Task to carry out: Given the material below, return only the lines starting at the line with "(consumed : nat)" and ending at the line with "if (count =? 0)%nat then fail empty", exactly as they appear.
** Opening Records for this exercise block **
(* ===== verification/AckQueue.v ===== *)
(** * The queue of pending acknowledgements

    Models the ACK coalescing of [mino/bridge/bridge_pipeline.cc]
    ([CanQueueAck], [QueueAck], [RemovePendingAck]) and its state in
    [bridge_pipeline.h]: the [std::list] of pending ACKs and, for every source,
    iterators to its cumulative ACK and to its selective ACKs.

    A list node is a number: [order_] lists the nodes and [payloads_] holds their
    contents, so that an iterator is a node number and several structures alias
    one ACK.  Numbers are not reused; the invariant shows that no iterator
    outlives its node.  Allocation failure is not modelled. *)
From S2P Require Import Prelude SourceIdentity ControlPayload RetransmitWindow.

Record PendingAckSource : Set := mkPending {
  cumulative : nat; has_cumulative : bool; selective : gmap Z nat
}.
Definition no_pending : PendingAckSource := mkPending 0 false ∅.

Record AckQueue : Set := mkQueue {
  order_ : list nat;
  payloads_ : gmap nat AckPayload;
  next_node : nat;
  pending_ack_sources_ : gmap SourceIdentity PendingAckSource
}.
Definition empty_queue : AckQueue := mkQueue [] ∅ 0 ∅.

(** ** List and map primitives *)

(** [pending_acks_.push_back(ack)]; the new node is [next_node]. *)
Definition push_back (q : AckQueue) (ack : AckPayload) : AckQueue :=
  mkQueue (order_ q ++ [next_node q]) (<[next_node q := ack]> (payloads_ q)) (S (next_node q))
    (pending_ack_sources_ q).
(** [pending_acks_.erase(node)] *)
Definition erase_node (q : AckQueue) (id : nat) : AckQueue :=
  mkQueue (filter (fun n => n <> id) (order_ q)) (delete id (payloads_ q)) (next_node q)
    (pending_ack_sources_ q).
(** [*node = ack] *)
Definition assign_node (q : AckQueue) (id : nat) (ack : AckPayload) : AckQueue :=
  mkQueue (order_ q) (<[id := ack]> (payloads_ q)) (next_node q) (pending_ack_sources_ q).
Definition set_source (q : AckQueue) (s : SourceIdentity) (e : PendingAckSource) : AckQueue :=
  mkQueue (order_ q) (payloads_ q) (next_node q) (<[s := e]> (pending_ack_sources_ q)).
(** [erase_empty_source] *)
Definition drop_if_empty (q : AckQueue) (s : SourceIdentity) (e : PendingAckSource) : AckQueue :=
  if negb (has_cumulative e) && bool_decide (selective e = ∅)
  then mkQueue (order_ q) (payloads_ q) (next_node q) (delete s (pending_ack_sources_ q))
  else q.

(** [cumulative->highest_contiguous_sequence.value_or(0)] *)
Definition queued_highest (q : AckQueue) (e : PendingAckSource) : Z :=
  match payloads_ q !! cumulative e with
  | Some a => default 0 (highest_contiguous_sequence a)
  | None => 0
  end.

Definition would_block : Status := mkStatus kWouldBlock "bridge pending ACK queue is full".

(** ** Operations *)

(** The ACK is cumulative: its observed sequence is in its prefix. *)
Definition is_cumulative (ack : AckPayload) : bool :=
  match highest_contiguous_sequence ack with
  | Some h => observed_sequence ack <=? h
  | None => false
  end.

Definition CanQueueAck (q : AckQueue) (max_control_frames : Z) (ack : AckPayload) : bool :=
  if zlen (order_ q) <? max_control_frames then true
  else if negb (bool_decide (disposition ack = kAccepted)) then false
  else match pending_ack_sources_ q !! source ack with
  | None => false
  | Some e =>
      if has_cumulative e && ((observed_sequence ack <=? queued_highest q e) || is_cumulative ack)
      then true
      else if bool_decide (is_Some (selective e !! observed_sequence ack)) then true
      else if is_cumulative ack
      then match map_begin (selective e) with
           | Some (first, _) => first <=? default 0 (highest_contiguous_sequence ack)
           | None => false
           end
      else false
  end.

(** The loop that drops the selective ACKs a cumulative one covers; [n] bounds
    the iterations, each of which erases one. *)
Fixpoint drop_covered (n : nat) (q : AckQueue) (e : PendingAckSource) (highest : Z)
  : AckQueue * PendingAckSource :=
  match n with
  | O => (q, e)
  | S n' =>
      match map_begin (selective e) with
      | Some (first, id) =>
          if first <=? highest
          then drop_covered n' (erase_node q id)
                 (mkPending (cumulative e) (has_cumulative e) (delete first (selective e))) highest
          else (q, e)
      | None => (q, e)
      end
  end.

(** Where a cumulative ACK goes: over the queued one, over the first selective
    one it covers, or to a new node; [None] when the queue is full. *)
Definition place_cumulative (q : AckQueue) (max_control_frames : Z) (e : PendingAckSource)
    (ack : AckPayload) (highest : Z) : option (AckQueue * PendingAckSource) :=
  if has_cumulative e then Some (assign_node q (cumulative e) ack, e)
  else
    let fresh :=
      if max_control_frames <=? zlen (order_ q) then None
      else Some (push_back q ack, mkPending (next_node q) true (selective e)) in
    match map_begin (selective e) with
    | Some (first, id) =>
        if first <=? highest
        then Some (assign_node q id ack, mkPending id true (delete first (selective e)))
        else fresh
    | None => fresh
    end.
Definition EnsureParentDirectory (a : ParentAnswers) (file_path : string) : Io unit :=
  let directory := parent_path file_path in
  if bool_decide (directory = "") then ret tt
  else match exists_error a with
  | Some m => fail (Internal ("cannot inspect dedup store directory '" +:+ directory +:+ "': " +:+ m))
  | None =>
      if negb (existed a) then
        if create_error a || (negb (created a) && negb (is_directory a))
        then fail (Internal ("cannot create dedup store directory '" +:+ directory +:+ "': "
                             +:+ create_message a))
        else if created a then
          match chmod_answer a with
          | Some e => fail (ErrnoStatus "chmod(dedup store directory) failed" directory e)
          | None =>
              io! SyncDirectory (sync_created a) directory fsync_directory ;;
              if bool_decide (parent_path directory = "") then ret tt
              else SyncDirectory (sync_parent a) (parent_path directory) id
          end
        else ret tt
      else if negb (is_directory a) || is_directory_error a
      then fail (Invalid ("dedup store parent path is not a directory: '" +:+ directory +:+ "'"))
      else ret tt
  end.

(** The loop that writes a whole buffer to the temporary file; the two statuses are those of a failed and
    of an empty write. *)
Fixpoint write_loop (failed : Errno -> Status) (empty : Status) (answers : list WriteAnswer) (bytes : list byte)
    (consumed : nat) : Io unit :=
  if (length bytes <=? consumed)%nat then ret tt
  else match answers with
  | [] => effect (pwrite_tmp consumed (drop consumed bytes))
  | WriteErrno EINTR :: rest => write_loop failed empty rest bytes consumed
  | WriteErrno e :: _ => fail (failed e)
  | WriteCount n :: rest =>
      let count := Nat.min n (length bytes - consumed) in
      if (count =? 0)%nat then fail empty
      else io! effect (pwrite_tmp consumed (subspan bytes consumed count)) ;;
           write_loop failed empty rest bytes (consumed + count)
  end.
Definition WriteExact (answers : list WriteAnswer) (bytes : list byte) (path : string) : Io unit :=
  write_loop (ErrnoStatus "pwrite failed" path) (Internal ("short write to dedup store '" +:+ path +:+ "'"))
    answers bytes 0.

Fixpoint rename_loop (answers : list Errno) (final_path : string) : Io unit :=
  match answers with
  | [] => effect rename_tmp
  | EINTR :: rest => rename_loop rest final_path
  | e :: _ => io! effect unlink_tmp ;; fail (ErrnoStatus "rename(dedup store) failed" final_path e)
  end.

Definition AtomicPublish (a : PublishAnswers) (path : string) (bytes : list byte) : Io unit :=
  io! EnsureParentDirectory (parent_answers a) path ;;
  let tmp := path +:+ ".tmp." +:+ getpid_string in
  io! call (ErrnoStatus "open(dedup store tmp) failed" tmp <$> open_answer a) open_tmp ;;
  io! WriteExact (write_answers a) bytes tmp ;;
  io! call (ErrnoStatus "ftruncate(dedup store tmp) failed" tmp <$> ftruncate_answer a)
        (ftruncate_tmp (length bytes)) ;;
  io! SyncFile (sync_answers a) tmp ;;
  io! rename_loop (rename_answers a) path ;;
  if bool_decide (parent_path path = "") then ret tt
  else SyncDirectory (directory_answers a) (parent_path path) fsync_directory.
End Publish.

(** ** Triples with a crash invariant *)

Section Triples.
Context {P : Posix}.

(** From a state with [Pre], every state the call goes through satisfies the crash
    invariant [I], and the outcome satisfies [Post] or the failure keeps [I]. *)
Definition triple {A} (I : Disk -> Prop) (Pre : Disk -> Prop) (m : Io A) (Post : A -> Disk -> Prop) : Prop :=
  forall d, I d -> Pre d ->
  let '(t, d', r) := m d in
  Forall I t /\ I d' /\ match r with Ok a => Post a d' | Err _ => True end.

Lemma triple_ret {A} I Pre (a : A) : triple I Pre (ret a) (fun _ => Pre).
Proof. intros d HI HP. by split_and!; [constructor|..]. Qed.

Lemma triple_fail {A} I Pre s (Post : A -> Disk -> Prop) : triple I Pre (fail s) Post.
Proof. intros d HI HP. by split_and!; [constructor|..]. Qed.

Lemma triple_effect I (Pre Post : Disk -> Prop) f :
  (forall d, I d -> Pre d -> I (f d) /\ Post (f d)) -> triple I Pre (effect f) (fun _ => Post).
Proof. intros H d HI HP. destruct (H d HI HP). by split_and!; [by repeat constructor|..]. Qed.

Lemma triple_bind {A B} I Pre (m : Io A) Mid (k : A -> Io B) Post :
  triple I Pre m Mid -> (forall a, triple I (Mid a) (k a) Post) -> triple I Pre (bind m k) Post.
Proof.
  intros Hm Hk d HI HP. specialize (Hm d HI HP). unfold bind.
  destruct (m d) as [[t d'] [a|s]]; destruct Hm as (H1 & H2 & H3); [|done].
  specialize (Hk a d' H2 H3). destruct (k a d') as [[t' d''] r]. destruct Hk as (K1 & K2 & K3).
  split_and!; [|done|done]. apply Forall_elem. intros x [Hx|Hx]%elem_of_app.
  - rewrite Forall_elem in H1. by apply H1.
  - rewrite Forall_elem in K1. by apply K1.
Qed.

Lemma triple_call I (Pre Post : Disk -> Prop) answer f :
  (forall d, I d -> Pre d -> I (f d) /\ Post (f d)) -> triple I Pre (call answer f) (fun _ => Post).
Proof. intros H. destruct answer; [apply triple_fail|by apply triple_effect]. Qed.

Lemma triple_post {A} I Pre (m : Io A) (Post Post' : A -> Disk -> Prop) :
  triple I Pre m Post -> (forall a d, Post a d -> Post' a d) -> triple I Pre m Post'.
Proof.
  intros Hm H d HI HP. specialize (Hm d HI HP). destruct (m d) as [[t d'] r].
  destruct Hm as (H1 & H2 & H3). split_and!; try done. destruct r; [by apply H|done].
Qed.
End Triples.
#[export] Hint Resolve triple_ret triple_fail : mino.

(** ** Calls that leave the live file alone *)

Section Untouched.
Context {P : Posix} {PL : PosixLaws P} (Inv : Disk -> Prop).
Context (Hinv : forall d d', live_untouched d d' -> Inv d -> Inv d').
** Closing Records for this exercise block **
Result below:
    (consumed : nat) : Io unit :=
  if (length bytes <=? consumed)%nat then ret tt
  else match answers with
  | [] => effect (pwrite_tmp consumed (drop consumed bytes))
  | WriteErrno EINTR :: rest => write_loop failed empty rest bytes consumed
  | WriteErrno e :: _ => fail (failed e)
  | WriteCount n :: rest =>
      let count := Nat.min n (length bytes - consumed) in
      if (count =? 0)%nat then fail empty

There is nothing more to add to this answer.